Clinical Trials
Long before there were CROs, meta-analyses, or even stethoscopes, there was James Lind and the first controlled test in medicine.
Lind’s 1753 book Treatise of the Scurvy is an attempt to uncover the causes of the disease then striking down British sailors, and recounts both a randomised comparison of treatments and a systematic review of previous writings on the subject. (The Cochrane Collaboration would have been proud.)
A surgeon’s mate in the Royal Navy who rose to Fellowship of the Royal College of Physicians of Edinburgh, Lind tried out six therapies on twelve scurvy-stricken sailors on board the Salisbury in 1747.

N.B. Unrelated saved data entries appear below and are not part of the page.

Lemma do_ifaliasreq_without_readBack_keeps_the_record_witness :
  exists status address' w' evs,
    do_ifaliasreq name_loop B_SOCKET_ADD_ALIAS other_record false boot
      = Some ((status, address'), w', evs) /\
    address' = other_record.
Proof.
  do 4 eexists. split; [vm_compute; reflexivity|].
  eapply (do_ifaliasreq_without_readBack_keeps_the_record (sys := system)
            name_loop B_SOCKET_ADD_ALIAS other_record _ boot).
  vm_compute. reflexivity.
Defined.


Lemma GetStats_copies_on_success_only_witness :
  sets_errno accepting /\
  exists w' evs o stats',
    round_trip ReqIf AF_INET SIOCGIFSTATS
      (set_ifr_name (stack_ifreq (System := accepting) tt)
         (strlcpy (ifr_name (stack_ifreq (System := accepting) tt))
            (Name loop_handle) IF_NAMESIZE)) evs o /\
    BNetworkInterface.GetStats (sys := accepting) loop_handle
      (repeat x00 60) tt
      = Some ((status_of o, stats'), w', evs) /\
    (status_of o = B_OK <-> succeeded o = true) /\
    (succeeded o = false -> stats' = repeat x00 60) /\
    forall reply,
      o = IoctlDone reply ->
      (IFREQ_STATS_SIZE <= length (ifr_stats reply))%nat ->
      firstn IFREQ_STATS_SIZE stats'
        = firstn IFREQ_STATS_SIZE (ifr_stats reply) /\
      skipn IFREQ_STATS_SIZE stats' = skipn IFREQ_STATS_SIZE (repeat x00 60) /\
      ((IFREQ_STATS_SIZE <= length (repeat x00 60))%nat ->
       length stats' = length (repeat x00 60)).
Proof.
  split; [exact accepting_sets_errno|].
  destruct (GetStats_copies_on_success_only (sys := accepting)
              accepting_sets_errno loop_handle (repeat x00 60) tt)
    as (w' & evs & o & stats' & H).
  exists w', evs, o, stats'. exact H.
Defined.

Lemma HasLink_false_on_failure_witness :
  sets_errno system /\
  exists w' evs o,
    round_trip ReqIf AF_INET SIOCGIFFLAGS
      (set_ifr_name (stack_ifreq exhausted)
         (strlcpy (ifr_name (stack_ifreq exhausted)) (Name loop_handle)
            IF_NAMESIZE)) evs o /\
    BNetworkInterface.HasLink loop_handle exhausted
      = Some (match o with
              | IoctlDone reply =>
                  negb (Z.land (to_uint32 (ifr_flags reply)) IFF_LINK =? 0)
              | _ => false
              end, w', evs).
Proof.
  split; [exact system_sets_errno|].
  exact (HasLink_false_on_failure system_sets_errno loop_handle exhausted).
Defined.

Lemma GetHardwareAddress_uses_a_link_socket_witness :
  sets_errno system /\
  let g := stack_ifreq (snd (sys_socket AF_LINK SOCK_DGRAM 0 boot)) in
  exists w' evs o,
    round_trip ReqIf AF_LINK SIOCGIFADDR
      (set_ifr_name g (strlcpy (ifr_name g) (Name loop_handle) IF_NAMESIZE))
      evs o /\
    BNetworkInterface.GetHardwareAddress loop_handle
      (al_addr loopback_alias) boot
      = Some ((status_of o,
               match o with
               | IoctlDone reply =>
                   BNetworkAddress_SetTo (al_addr loopback_alias)
                     (ifr_addr reply)
               | _ => al_addr loopback_alias
               end), w', evs) /\
    (status_of o = B_OK <-> succeeded o = true).
Proof.
  split; [exact system_sets_errno|].
  destruct (GetHardwareAddress_uses_a_link_socket (sys := system)
              (NA := address) loop_handle (al_addr loopback_alias) boot)
    as (w' & evs & o & RT & E & Hok).
  exists w', evs, o. split; [exact RT|]. split; [exact E|].
  exact (Hok system_sets_errno).
Defined.

Lemma new_index_leaves_storage_on_failure_witness :
  sets_errno system /\ (0 < IF_NAMESIZE)%nat /\
  let request :=
    set_ifr_name (set_ifr_int (stack_ifreq boot) 7)
      (strlcpy (ifr_name (stack_ifreq boot)) [NUL] IF_NAMESIZE) in
  c_str (ifr_name request) = [] /\
  exists w' evs o,
    round_trip ReqIf AF_INET SIOCGIFNAME request evs o /\
    BNetworkInterface.new_index raw 7 boot
      = Some (match o with
              | IoctlDone reply =>
                  {| fName := strlcpy (fName raw) (ifr_name reply)
                                IF_NAMESIZE |}
              | _ => raw
              end, w', evs).
Proof.
  assert (Hs : (0 < IF_NAMESIZE)%nat) by (cbn; lia).
  split; [exact system_sets_errno|]. split; [exact Hs|].
  destruct (new_index_leaves_storage_on_failure system_sets_errno raw 7 boot)
    as (Hn & H).
  split; [exact (Hn Hs) | exact H].
Defined.

Lemma setters_keep_the_name_terminated_witness :
  (0 < IF_NAMESIZE)%nat /\ length (fName raw) = IF_NAMESIZE /\
  valid (BNetworkInterface.Unset raw) /\
  c_str (Name (BNetworkInterface.Unset raw)) = [] /\
  valid (BNetworkInterface.new raw) /\
  valid (BNetworkInterface.SetTo raw long_name) /\
  valid (BNetworkInterface.new_name raw long_name) /\
  exists this' w' evs,
    BNetworkInterface.SetTo_index raw 1 boot
      = Some ((B_OK, this'), w', evs) /\
    valid this'.
Proof.
  assert (Hs : (0 < IF_NAMESIZE)%nat) by (cbn; lia).
  assert (Hl : length (fName raw) = IF_NAMESIZE) by reflexivity.
  destruct (setters_keep_the_name_terminated (sys := system) Hs raw
              long_name Hl) as (H1 & H2 & H3 & H4 & H5 & H6).
  repeat (split; [assumption|]).
  do 3 eexists. split; [vm_compute; reflexivity|].
  eapply (H6 1 boot); [vm_compute; reflexivity | left; reflexivity].
Defined.

Lemma operations_send_the_name_witness :
  terminated loop_handle /\
  emits (sys := system) (carries_name name_loop)
    (invoke (OpSetMTU 1500) loop_handle).
Proof.
  split; [exact loop_handle_terminated|].
  exact (operations_send_the_name (sys := system) loop_handle
           (OpSetMTU 1500) loop_handle_terminated).
Defined.

Lemma operations_depend_on_the_name_only_witness :
  c_str (Name loop_handle) = c_str (Name loop_handle_in_zeroed) /\
  same_run (sys := system) (invoke OpCountAddresses loop_handle)
    (invoke OpCountAddresses loop_handle_in_zeroed).
Proof.
  assert (H : c_str (Name loop_handle) = c_str (Name loop_handle_in_zeroed))
    by reflexivity.
  split; [exact H|].
  exact (operations_depend_on_the_name_only (sys := system) loop_handle
           loop_handle_in_zeroed H OpCountAddresses).
Defined.

Lemma operations_are_whole_round_trips_witness :
  exists r w' evs,
    invoke (OpRemoveAddressAt 0) loop_handle boot = Some (r, w', evs) /\
    (round_trips evs = Some 1%nat \/
     (exists index, OpRemoveAddressAt 0 = OpRemoveAddressAt index) /\
     round_trips evs = Some 2%nat).
Proof.
  do 3 eexists. split; [vm_compute; reflexivity|].
  eapply (proj1 (operations_are_whole_round_trips (sys := system))
            (OpRemoveAddressAt 0) loop_handle boot).
  vm_compute. reflexivity.
Defined.

Lemma int_member_round_trip_witness :
  0 <= 1500 < 2 ^ 32 /\
  to_uint32 (ifr_flags (set_ifr_int (stack_ifreq boot) 1500)) = 1500 /\
  to_uint32 (ifr_mtu (set_ifr_int (stack_ifreq boot) 1500)) = 1500 /\
  to_uint32 (ifr_type (set_ifr_int (stack_ifreq boot) 1500)) = 1500 /\
  ifr_name (set_ifr_int (stack_ifreq boot) 1500)
    = ifr_name (stack_ifreq boot) /\
  skipn sizeof_int (ifr_ifru (set_ifr_int (stack_ifreq boot) 1500))
    = skipn sizeof_int (ifr_ifru (stack_ifreq boot)).
Proof.
  assert (H : 0 <= 1500 < 2 ^ 32) by lia.
  split; [exact H|].
  exact (int_member_round_trip (stack_ifreq boot) 1500 H).
Defined.

Lemma filled_record_is_what_AddAddress_sends_witness :
  fits (inet x7f x00 x00 x01) /\ fits (inet xff x00 x00 x00) /\
  fits (inet x7f xff xff xff) /\
  filled (inet x7f x00 x00 x01) (inet xff x00 x00 x00)
    (inet x7f xff xff xff) 3
    = {| fIndex := 0; fFlags := 3; fAddress := inet x7f x00 x00 x01;
         fMask := inet xff x00 x00 x00;
         fBroadcast := inet x7f xff xff xff |} /\
  exists w' evs o,
    round_trip ReqAlias AF_INET B_SOCKET_ADD_ALIAS
      {| ifra_name := strlcpy (ifra_name (stack_ifaliasreq boot))
                        (Name loop_handle) IF_NAMESIZE;
         ifra_index := 0;
         ifra_addr := inet x7f x00 x00 x01 ++ skipn 16 filler;
         ifra_mask := inet xff x00 x00 x00 ++ skipn 16 filler;
         ifra_broadaddr := inet x7f xff xff xff ++ skipn 16 filler;
         ifra_flags := 3 |} evs o /\
    BNetworkInterface.AddAddress loop_handle
      (filled (inet x7f x00 x00 x01) (inet xff x00 x00 x00)
         (inet x7f xff xff xff) 3) boot
      = Some (status_of o, w', evs).
Proof.
  assert (Ha : fits (inet x7f x00 x00 x01)) by (split; cbn; lia).
  assert (Hm : fits (inet xff x00 x00 x00)) by (split; cbn; lia).
  assert (Hb : fits (inet x7f xff xff xff)) by (split; cbn; lia).
  repeat (split; [assumption|]).
  exact (filled_record_is_what_AddAddress_sends (sys := system) loop_handle
           _ _ _ 3 boot Ha Hm Hb).
Defined.

Lemma RemoveAddressAt_removes_the_alias_it_reads_witness :
  sets_errno system /\
  well_formed (NA := address) BNetworkInterfaceAddress.new /\
  exists query w1 evs1 o1,
    round_trip ReqAlias AF_INET B_SOCKET_GET_ALIAS query evs1 o1 /\
    ifra_index query = 0 /\
    match o1 with
    | IoctlDone reply =>
        let address :=
          BNetworkAddress_SetTo BNetworkAddress_new (ifra_addr reply) in
        let n := Length address in
        (n <= IFR_IFRU_SIZE)%nat -> (n <= length (SockAddr address))%nat ->
        exists w2 evs2 o2,
          round_trip ReqIf AF_INET B_SOCKET_REMOVE_ALIAS
            {| ifr_name := strlcpy (ifr_name (stack_ifreq w1))
                             (Name loop_handle) IF_NAMESIZE;
               ifr_ifru := firstn n (SockAddr address)
                           ++ skipn n (ifr_ifru (stack_ifreq w1)) |}
            evs2 o2 /\
          BNetworkInterface.RemoveAddressAt loop_handle 0 boot
            = Some (status_of o2, w2, evs1 ++ evs2)
    | _ =>
        BNetworkInterface.RemoveAddressAt loop_handle 0 boot
          = Some (status_of o1, w1, evs1)
    end.
Proof.
  split; [exact system_sets_errno|].
  split; [exact new_record_well_formed|].
  exact (RemoveAddressAt_removes_the_alias_it_reads system_sets_errno
           new_record_well_formed loop_handle 0 boot).
Defined.

Lemma queries_ask_no_change_witness :
  is_query (NA := address) OpHasLink = true /\
  emits (sys := system) asks_no_change (invoke OpHasLink loop_handle).
Proof.
  split; [reflexivity|].
  exact (queries_ask_no_change (sys := system) OpHasLink loop_handle
           eq_refl).
Defined.

Lemma SetTo_of_Name_copies_the_handle_witness :
  terminated loop_handle /\
  let copy := BNetworkInterface.SetTo zeroed (Name loop_handle) in
  c_str (Name copy) = c_str (Name loop_handle) /\
  forall op : Operation,
    same_run (sys := system) (invoke op copy) (invoke op loop_handle).
Proof.
  split; [exact loop_handle_terminated|].
  exact (SetTo_of_Name_copies_the_handle (sys := system) loop_handle zeroed
           loop_handle_terminated).
Defined.
End MoreRuns.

By accommodating sailors in the same quarters and giving them identical diets, “his report thus illustrates his awareness of the need to guard against selection bias and shows how he tried to hold potential confounding factors constant – clinical condition, environment, and basic diet,” says Iain Milne, Sibbald Librarian at the Royal College of Physicians of Edinburgh.
While the patients receiving two oranges and one lemon a day fared well, the other treatments would be unlikely to pass today’s institutional review boards: cider, diluted sulphuric acid, vinegar, sea water, and a paste made from garlic, mustard seed, radish root and gum myrrh were given to the other sailors, says Milne.